Problem to solve
For the word "intros", state how many lines of the records include it, with no other text.

Records for the task
+ + + +
Lemma scan_digits_numeral (s : string) (value : Z) (digits : nat) (b : bool)
  (value' : Z) (digits' : nat) (rest : string) :
  scan_digits value digits b s = Some (value', digits', rest) ->
  all_chars numeral_char rest = true -> all_chars numeral_char s = true.
Proof.
  revert value digits b. induction s as [ | c s IH]; intros value digits b;
    [reflexivity | ].
  cbn [scan_digits all_chars].
  destruct (Ascii.eqb c "_") eqn:Eu.
  - destruct b; [discriminate | ]. intros H Hrest.
    rewrite (IH _ _ _ H Hrest).
    unfold numeral_char. rewrite Eu, !orb_true_r. reflexivity.
  - destruct (digit_of c) as [d | ] eqn:Ed.
    + intros H Hrest. rewrite (IH _ _ _ H Hrest).
      unfold numeral_char, is_digit. rewrite Ed. reflexivity.
    + destruct b; [discriminate | ]. intros H Hrest.
      injection H as _ _ <-. exact Hrest.
Qed.

Lemma py_int_returns_numeral (s : string) (z : Z) :
  py_int s = Returned z -> all_chars numeral_char s = true.
Proof.
  unfold py_int. cbv zeta.
  destruct (starts_with "_" (snd (split_sign (lstrip s)))); [discriminate | ].
  destruct (scan_digits 0 0 false (snd (split_sign (lstrip s))))
    as [[[value digits] rest] | ] eqn:Hscan; [ | discriminate].
  destruct (Nat.ltb max_str_digits digits); [discriminate | ].
  destruct (Nat.eqb digits 0); [discriminate | ].
  destruct (lstrip rest) eqn:Hrest; [ | discriminate].
  intros _. apply lstrip_numeral, split_sign_numeral.
  apply (scan_digits_numeral _ _ _ _ _ _ _ Hscan).
  apply blank_numeral. exact Hrest.
Qed.

(** X18: when the second argument is an ASCII text that holds a character
    other than a digit, a sign, an underscore or a blank, the conversion
    to [int] raises before the inspection is called and outside the [try]:
    the run ends with the trace of that exception and status 1, and
    nothing else is printed, neither the opening of the report nor an
    error line. *)
Theorem main_rejects_max_rows (w : World) (argv : list string) :
  (2 < List.length argv)%nat ->
  ascii_text (argv_at argv 2) = true ->
  all_chars numeral_char (argv_at argv 2) = false ->
  exists e, py_int (argv_at argv 2) = Raised e
            /\ main w argv = ([PTraceback e], 1%Z).
Proof.
  intros Hlen _ Hbad.
  destruct (py_int (argv_at argv 2)) as [z | e] eqn:He.
  { apply py_int_returns_numeral in He. congruence. }
  exists e. split; [reflexivity | ].
  unfold main.
  destruct (Nat.ltb_spec (List.length argv) 2) as [H | _]; [lia | ].
  destruct (Nat.ltb_spec 2 (List.length argv)) as [_ | H]; [ | lia].
  rewrite He. reflexivity.
Qed.

(** The bound written as a word. *)
Lemma main_rejects_max_rows_witness :
  exists e, py_int (argv_at ["pyarrow_inspect.py"; "sample_data.parquet"; "ten"] 2)
            = Raised e
            /\ main Samples.sample_world
                 ["pyarrow_inspect.py"; "sample_data.parquet"; "ten"]
               = ([PTraceback e], 1%Z).
Proof.
  apply (main_rejects_max_rows Samples.sample_world
           ["pyarrow_inspect.py"; "sample_data.parquet"; "ten"]).
  - simpl. lia.
  - reflexivity.
  - reflexivity.
Defined.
+ + + +
Answer below
6